Ah, Tomb Raider. It's been two years since we've last had the chance to get inside Lara Croft's tight-fitting shorts and blast our way through a tomb or two in Tomb Raider: Legend. This is the third game to be developed by Crystal Dynamics after the aforementioned Legend and remake Tomb Raider: Anniversary and it's clear that they're looking to shake things up a bit. Tomb Raider: Underworld aims to continue the series' fine tradition of globetrotting and exploration, while giving the player more control over Lara's moves (of which there are apparently over a thousand now). The game was playable for all at this year's eGames & Entertainment Expo, so naturally we decided to strap on our short shorts, load up the unlimited ammo and try the game out for ourselves.
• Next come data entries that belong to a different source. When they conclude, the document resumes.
Inductive Control : Type :=
| AWAITING_INPUT
| STREAMING_RESPONSE (events : list (list AnyMessage)) (ending : option Exn)
    (graph' : Graph)
| TERMINATED
| UNWINDING (e : Exn).

Record State : Type := {
  control : Control;
  graph : Graph;
  messages : list Message;
  stdin : list string;
  done : list Action;
}.

Definition start (g : Graph) (msgs : list Message) (lines : list string)
    (before : list Action) : State :=
  {| control := AWAITING_INPUT; graph := g; messages := msgs; stdin := lines;
     done := before |}.

(** One transition; [None] once the function is left. *)
Definition step (s : State) : option State :=
  match control s with
  | AWAITING_INPUT =>
      match stdin s with
      | [] =>
          Some {| control := UNWINDING EOFError; graph := graph s;
                  messages := messages s; stdin := [];
                  done := done s ++ [Prompt "User: "] |}
      | user_input :: stdin' =>
          if decide (lower user_input = "quit") then
            Some {| control := TERMINATED; graph := graph s;
                    messages := messages s; stdin := stdin';
                    done := done s ++ [Prompt "User: "; ReadLine user_input;
                                       Print "Exiting..."] |}
          else
            let messages' := messages s ++ [Chatbot.user_message user_input] in
            let '(events, ending, graph') :=
              astream (graph s) messages' Chatbot.config in
            Some {| control := STREAMING_RESPONSE events ending graph';
                    graph := graph s; messages := messages'; stdin := stdin';
                    done := done s ++ [Prompt "User: "; ReadLine user_input;
                                       Astream messages' Chatbot.config] |}
      end
  | STREAMING_RESPONSE (event :: events') ending graph' =>
      match getitem_last event with
      | Raise e =>
          Some {| control := UNWINDING e; graph := graph s;
                  messages := messages s; stdin := stdin s; done := done s |}
      | Ok m =>
          Some {| control := STREAMING_RESPONSE events' ending graph';
                  graph := graph s; messages := messages s; stdin := stdin s;
                  done := done s ++ [PrettyPrint m] |}
      end
  | STREAMING_RESPONSE [] (Some e) graph' =>
      Some {| control := UNWINDING e; graph := graph s;
              messages := messages s; stdin := stdin s; done := done s |}
  | STREAMING_RESPONSE [] None graph' =>
      Some {| control := AWAITING_INPUT; graph := graph';
              messages := messages s; stdin := stdin s; done := done s |}
  | TERMINATED => None
  | UNWINDING _ => None
  end.

(** At most [n] transitions. *)
Fixpoint steps (n : nat) (s : State) : State :=
  match n with
  | O => s
  | S n' =>
      match step s with
      | None => s
      | Some s' => steps n' s'
      end
  end.

(** What a state in which the function is left amounts to. *)
Definition result (s : State) : option Run :=
  match control s with
  | TERMINATED =>
      Some {| outcome := Ok (); history := messages s; unread := stdin s;
              log := done s |}
  | UNWINDING e =>
      Some {| outcome := Raise e; history := messages s; unread := stdin s;
              log := done s |}
  | _ => None
  end.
The first level we played was titled 'The Norse Connection' and saw Lara exploring a dark subterranean tomb, home to several traps and puzzles as well as a large statue of the Norse god, Thor. The environments in Underworld are certainly very detailed and atmospheric, although once again the most attention has been paid to Lara's character model. While her face is still a little bit too cartoony, most male gamers will probably be directing their attention to her other attributes, which are lovingly rendered once again. Of special note in this level is Ms. Croft's jet-black wetsuit, which shows off a generous amount of her gluteus maximus to the player. Of course, the view becomes somewhat spoiled after you perform your first roll, and her butt cheeks become dynamically peppered with dust, along with the rest of her.
The other most noticeable change are Lara's controls, which are light years away from the tank-like system of her earlier PlayStation adventures. She feels extremely tight and responsive (the controls, that is) and we rarely ran into any issues in getting her to move exactly the way we wanted her to (seriously, the controls). The only problem we found was that the animations linking her different movements sometimes seemed to be too jerky or unnatural, seeming somewhat torn in finding the balance between responsiveness and realism. Lara's grappling hook also makes a welcome return, allowing Lara to swing across large gaps and to use it in puzzles, such as pulling down a large metal door in this particular level.
Lara is also now able to pick up objects and throw them, such as stone blocks in 'The Norse Connection' which were used to weigh down floor switches. At first this seemed like a welcome addition, however Lara surprisingly has very little upper body strength and moves around at a snails pace while carrying objects. Lara's throwing ability also left a lot to be desired, as aiming proved to be difficult and the collision detection on the blocks was also a little finicky. One part of the level required you to throw stone blocks through a doorway, and because of these issues was unfortunately harder than it sounds.
The other level we played took place in Thailand and saw Lara exploring a lush tropical jungle. Unfortunately, there were only birds and spiders on which to test out the combat system, but from what we can tell it was easy to get used to and responsive. However, it was here we were able to see another cool addition to Lara's animation set, her dynamic climbing, pilfered from fellow budding videogame gymnast, Altair. As you scale cliff-faces, Lara will intuitively find both handholds and footholds, and while this doesn't affect the gameplay that much, it's still very cool to watch. Unfortunately, it was in this level that the camera decided to start impeding our progress. Essentially, the camera is entirely controlled by the player, which is a good thing in that it allows you to survey your surroundings more easily, but it also requires your constant attention. You can forget about finding an acrobatic flow as you leap from ledge to ledge, as you'll often be left scratching your head at where to go next, swinging the camera around as you look for another handhold. This is an occasion where cinematic camera angles would be useful, as they can make a platforming puzzle less frustrating for a player.
However, to end on a positive note, Tomb Raider: Underworld appears to be another enjoyable iteration in the long-standing series. It keeps everything that you've loved about the previous games, namely lush environments, creepy tombs, fast-paced action and the occasional puzzle, while genuinely attempting to fix everything that you didn't. Crystal Dynamics seem determined on making the Tomb Raider series shine once again, all that remains to be seen is whether Underworld is a diamond in the rough, or fool's gold.